[Dataset entries]
Definition set_messages (v : list Message) (c : Component) : Component :=
  {| isOpen := isOpen c; newMessage := newMessage c; messages := v; hasFile := hasFile c;
     isConnected := isConnected c; parsedData := parsedData c; ws := ws c;
     clientId := clientId c; reconnectAttempts := reconnectAttempts c;
     maxReconnectAttempts := maxReconnectAttempts c; reconnectDelay := reconnectDelay c;
     chunkSize := chunkSize c; currentFile := currentFile c; isSendingFile := isSendingFile c;
     isChatEnabled := isChatEnabled c; isProcessingQuestion := isProcessingQuestion c;
     isUploadingFile := isUploadingFile c; isProcessingFile := isProcessingFile c |}.

Definition set_hasFile (v : bool) (c : Component) : Component :=
  {| isOpen := isOpen c; newMessage := newMessage c; messages := messages c; hasFile := v;
     isConnected := isConnected c; parsedData := parsedData c; ws := ws c;
     clientId := clientId c; reconnectAttempts := reconnectAttempts c;
     maxReconnectAttempts := maxReconnectAttempts c; reconnectDelay := reconnectDelay c;
     chunkSize := chunkSize c; currentFile := currentFile c; isSendingFile := isSendingFile c;
     isChatEnabled := isChatEnabled c; isProcessingQuestion := isProcessingQuestion c;
     isUploadingFile := isUploadingFile c; isProcessingFile := isProcessingFile c |}.

Definition set_isConnected (v : bool) (c : Component) : Component :=
  {| isOpen := isOpen c; newMessage := newMessage c; messages := messages c;
     hasFile := hasFile c; isConnected := v; parsedData := parsedData c; ws := ws c;
     clientId := clientId c; reconnectAttempts := reconnectAttempts c;
     maxReconnectAttempts := maxReconnectAttempts c; reconnectDelay := reconnectDelay c;
     chunkSize := chunkSize c; currentFile := currentFile c; isSendingFile := isSendingFile c;
     isChatEnabled := isChatEnabled c; isProcessingQuestion := isProcessingQuestion c;
     isUploadingFile := isUploadingFile c; isProcessingFile := isProcessingFile c |}.

Definition set_parsedData (v : option string) (c : Component) : Component :=
  {| isOpen := isOpen c; newMessage := newMessage c; messages := messages c;
     hasFile := hasFile c; isConnected := isConnected c; parsedData := v; ws := ws c;
     clientId := clientId c; reconnectAttempts := reconnectAttempts c;
     maxReconnectAttempts := maxReconnectAttempts c; reconnectDelay := reconnectDelay c;
     chunkSize := chunkSize c; currentFile := currentFile c; isSendingFile := isSendingFile c;
     isChatEnabled := isChatEnabled c; isProcessingQuestion := isProcessingQuestion c;
     isUploadingFile := isUploadingFile c; isProcessingFile := isProcessingFile c |}.

Definition set_ws (v : option nat) (c : Component) : Component :=
  {| isOpen := isOpen c; newMessage := newMessage c; messages := messages c;
     hasFile := hasFile c; isConnected := isConnected c; parsedData := parsedData c; ws := v;
     clientId := clientId c; reconnectAttempts := reconnectAttempts c;
     maxReconnectAttempts := maxReconnectAttempts c; reconnectDelay := reconnectDelay c;
     chunkSize := chunkSize c; currentFile := currentFile c; isSendingFile := isSendingFile c;
     isChatEnabled := isChatEnabled c; isProcessingQuestion := isProcessingQuestion c;
     isUploadingFile := isUploadingFile c; isProcessingFile := isProcessingFile c |}.

Definition set_clientId (v : option string) (c : Component) : Component :=
  {| isOpen := isOpen c; newMessage := newMessage c; messages := messages c;
     hasFile := hasFile c; isConnected := isConnected c; parsedData := parsedData c;
     ws := ws c; clientId := v; reconnectAttempts := reconnectAttempts c;
     maxReconnectAttempts := maxReconnectAttempts c; reconnectDelay := reconnectDelay c;
     chunkSize := chunkSize c; currentFile := currentFile c; isSendingFile := isSendingFile c;
     isChatEnabled := isChatEnabled c; isProcessingQuestion := isProcessingQuestion c;
     isUploadingFile := isUploadingFile c; isProcessingFile := isProcessingFile c |}.

Definition set_reconnectAttempts (v : Z) (c : Component) : Component :=
  {| isOpen := isOpen c; newMessage := newMessage c; messages := messages c;
     hasFile := hasFile c; isConnected := isConnected c; parsedData := parsedData c;
     ws := ws c; clientId := clientId c; reconnectAttempts := v;
     maxReconnectAttempts := maxReconnectAttempts c; reconnectDelay := reconnectDelay c;
     chunkSize := chunkSize c; currentFile := currentFile c; isSendingFile := isSendingFile c;
     isChatEnabled := isChatEnabled c; isProcessingQuestion := isProcessingQuestion c;
     isUploadingFile := isUploadingFile c; isProcessingFile := isProcessingFile c |}.

Definition set_currentFile (v : option File) (c : Component) : Component :=
  {| isOpen := isOpen c; newMessage := newMessage c; messages := messages c;
     hasFile := hasFile c; isConnected := isConnected c; parsedData := parsedData c;
     ws := ws c; clientId := clientId c; reconnectAttempts := reconnectAttempts c;
     maxReconnectAttempts := maxReconnectAttempts c; reconnectDelay := reconnectDelay c;
     chunkSize := chunkSize c; currentFile := v; isSendingFile := isSendingFile c;
     isChatEnabled := isChatEnabled c; isProcessingQuestion := isProcessingQuestion c;
     isUploadingFile := isUploadingFile c; isProcessingFile := isProcessingFile c |}.

Definition set_isSendingFile (v : bool) (c : Component) : Component :=
  {| isOpen := isOpen c; newMessage := newMessage c; messages := messages c;
     hasFile := hasFile c; isConnected := isConnected c; parsedData := parsedData c;
     ws := ws c; clientId := clientId c; reconnectAttempts := reconnectAttempts c;
     maxReconnectAttempts := maxReconnectAttempts c; reconnectDelay := reconnectDelay c;
     chunkSize := chunkSize c; currentFile := currentFile c; isSendingFile := v;
     isChatEnabled := isChatEnabled c; isProcessingQuestion := isProcessingQuestion c;
     isUploadingFile := isUploadingFile c; isProcessingFile := isProcessingFile c |}.

Definition set_isChatEnabled (v : bool) (c : Component) : Component :=
  {| isOpen := isOpen c; newMessage := newMessage c; messages := messages c;
     hasFile := hasFile c; isConnected := isConnected c; parsedData := parsedData c;
     ws := ws c; clientId := clientId c; reconnectAttempts := reconnectAttempts c;
     maxReconnectAttempts := maxReconnectAttempts c; reconnectDelay := reconnectDelay c;
     chunkSize := chunkSize c; currentFile := currentFile c; isSendingFile := isSendingFile c;
     isChatEnabled := v; isProcessingQuestion := isProcessingQuestion c;
     isUploadingFile := isUploadingFile c; isProcessingFile := isProcessingFile c |}.

Definition set_isProcessingQuestion (v : bool) (c : Component) : Component :=
  {| isOpen := isOpen c; newMessage := newMessage c; messages := messages c;
     hasFile := hasFile c; isConnected := isConnected c; parsedData := parsedData c;
     ws := ws c; clientId := clientId c; reconnectAttempts := reconnectAttempts c;
     maxReconnectAttempts := maxReconnectAttempts c; reconnectDelay := reconnectDelay c;
     chunkSize := chunkSize c; currentFile := currentFile c; isSendingFile := isSendingFile c;
     isChatEnabled := isChatEnabled c; isProcessingQuestion := v;
     isUploadingFile := isUploadingFile c; isProcessingFile := isProcessingFile c |}.

Definition set_isUploadingFile (v : bool) (c : Component) : Component :=
  {| isOpen := isOpen c; newMessage := newMessage c; messages := messages c;
     hasFile := hasFile c; isConnected := isConnected c; parsedData := parsedData c;
     ws := ws c; clientId := clientId c; reconnectAttempts := reconnectAttempts c;
     maxReconnectAttempts := maxReconnectAttempts c; reconnectDelay := reconnectDelay c;
     chunkSize := chunkSize c; currentFile := currentFile c; isSendingFile := isSendingFile c;
     isChatEnabled := isChatEnabled c; isProcessingQuestion := isProcessingQuestion c;
     isUploadingFile := v; isProcessingFile := isProcessingFile c |}.

Definition set_isProcessingFile (v : bool) (c : Component) : Component :=
  {| isOpen := isOpen c; newMessage := newMessage c; messages := messages c;
     hasFile := hasFile c; isConnected := isConnected c; parsedData := parsedData c;
     ws := ws c; clientId := clientId c; reconnectAttempts := reconnectAttempts c;
     maxReconnectAttempts := maxReconnectAttempts c; reconnectDelay := reconnectDelay c;
     chunkSize := chunkSize c; currentFile := currentFile c; isSendingFile := isSendingFile c;
     isChatEnabled := isChatEnabled c; isProcessingQuestion := isProcessingQuestion c;
     isUploadingFile := isUploadingFile c; isProcessingFile := v |}.

(** One suspended call of [sendFileChunks]: its locals [totalChunks] and
    [i], and the [await] it is parked on. *)
Inductive Upload :=
| Reading (totalChunks i : Z) (chunk : Blob)   (* await chunkPromise *)
| Waiting (totalChunks i : Z)                  (* await the 100 ms delay *)
| Finished.

(** The component together with the browser objects it talks to.  A socket
    is named by its position in [sockets]; [this.ws] holds such a name, so
    that a handle and the handlers of an older socket can coexist.
    [timers] are the pending [setTimeout] callbacks of [ws.onclose] (each
    calls [connectWebSocket]), [reads] the blobs handed to a [FileReader],
    [scrolls] counts the [scrollToBottom] requests. *)
Record World := {
  vm : Component;
  sockets : list WebSocket;
  timers : list Z;
  uploads : list Upload;
  reads : list Blob;
  scrolls : nat
}.

Definition created : World :=
  {| vm := data_; sockets := []; timers := []; uploads := []; reads := []; scrolls := 0 |}.

Definition upd (f : Component -> Component) (w : World) : World :=
  {| vm := f (vm w); sockets := sockets w; timers := timers w;
     uploads := uploads w; reads := reads w; scrolls := scrolls w |}.

Definition set_sockets (v : list WebSocket) (w : World) : World :=
  {| vm := vm w; sockets := v; timers := timers w;
     uploads := uploads w; reads := reads w; scrolls := scrolls w |}.

Definition set_timers (v : list Z) (w : World) : World :=
  {| vm := vm w; sockets := sockets w; timers := v;
     uploads := uploads w; reads := reads w; scrolls := scrolls w |}.

Definition set_uploads (v : list Upload) (w : World) : World :=
  {| vm := vm w; sockets := sockets w; timers := timers w;
     uploads := v; reads := reads w; scrolls := scrolls w |}.

Definition set_reads (v : list Blob) (w : World) : World :=
  {| vm := vm w; sockets := sockets w; timers := timers w;
     uploads := uploads w; reads := v; scrolls := scrolls w |}.

Definition set_scrolls (v : nat) (w : World) : World :=
  {| vm := vm w; sockets := sockets w; timers := timers w;
     uploads := uploads w; reads := reads w; scrolls := v |}.

Definition push (m : Message) (w : World) : World :=
  upd (fun c => set_messages (messages c ++ [m]) c) w.

Definition set_readyState (v : ReadyState) (s : WebSocket) : WebSocket :=
  {| url := url s; readyState := v; sent := sent s; promise := promise s; awaited := awaited s |}.

Definition set_sent (v : list Outbound) (s : WebSocket) : WebSocket :=
  {| url := url s; readyState := readyState s; sent := v; promise := promise s; awaited := awaited s |}.

Definition set_promise (v : Promise) (s : WebSocket) : WebSocket :=
  {| url := url s; readyState := readyState s; sent := sent s; promise := v; awaited := awaited s |}.

Definition set_awaited (v : bool) (s : WebSocket) : WebSocket :=
  {| url := url s; readyState := readyState s; sent := sent s; promise := promise s; awaited := v |}.

(** [a === b] on two strings. *)
Notation "a === b" := (String.eqb a b) (at level 70, no associativity).

(** [!x] for a reference that is an object or [null]. *)
Definition isNull {A} (x : option A) : bool :=
  match x with None => true | Some _ => false end.

(** ** Browser primitives *)

(** [this.ws && this.ws.readyState === WebSocket.OPEN]. *)
Definition wsIsOpen (w : World) : bool :=
  match ws (vm w) with
  | Some h =>
      match sockets w !! h with
      | Some s => ReadyState_eqb (readyState s) OPEN
      | None => false
      end
  | None => false
  end.

(** [socket.send(msg)] as the WebSocket standard has it: it throws while
    the socket is still connecting, transmits when it is open, and silently
    drops the message once the socket is closing or closed.  [None] is a
    thrown exception. *)
Definition socket_send (h : nat) (msg : Outbound) (w : World) : option World :=
  match sockets w !! h with
  | Some s =>
      match readyState s with
      | CONNECTING => None
      | OPEN => Some (set_sockets (<[h := set_sent (sent s ++ [msg]) s]> (sockets w)) w)
      | CLOSING | CLOSED => Some w
      end
  | None => None
  end.

(** [this.ws.send(msg)]: reading [send] off a null handle throws as well. *)
Definition ws_send (msg : Outbound) (w : World) : option World :=
  match ws (vm w) with
  | Some h => socket_send h msg w
  | None => None
  end.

→ PROBLEM REQUIREMENTS
Count every line above that holds the string "None" and give the total, nothing more.

→ EXERCISE SOLUTION
7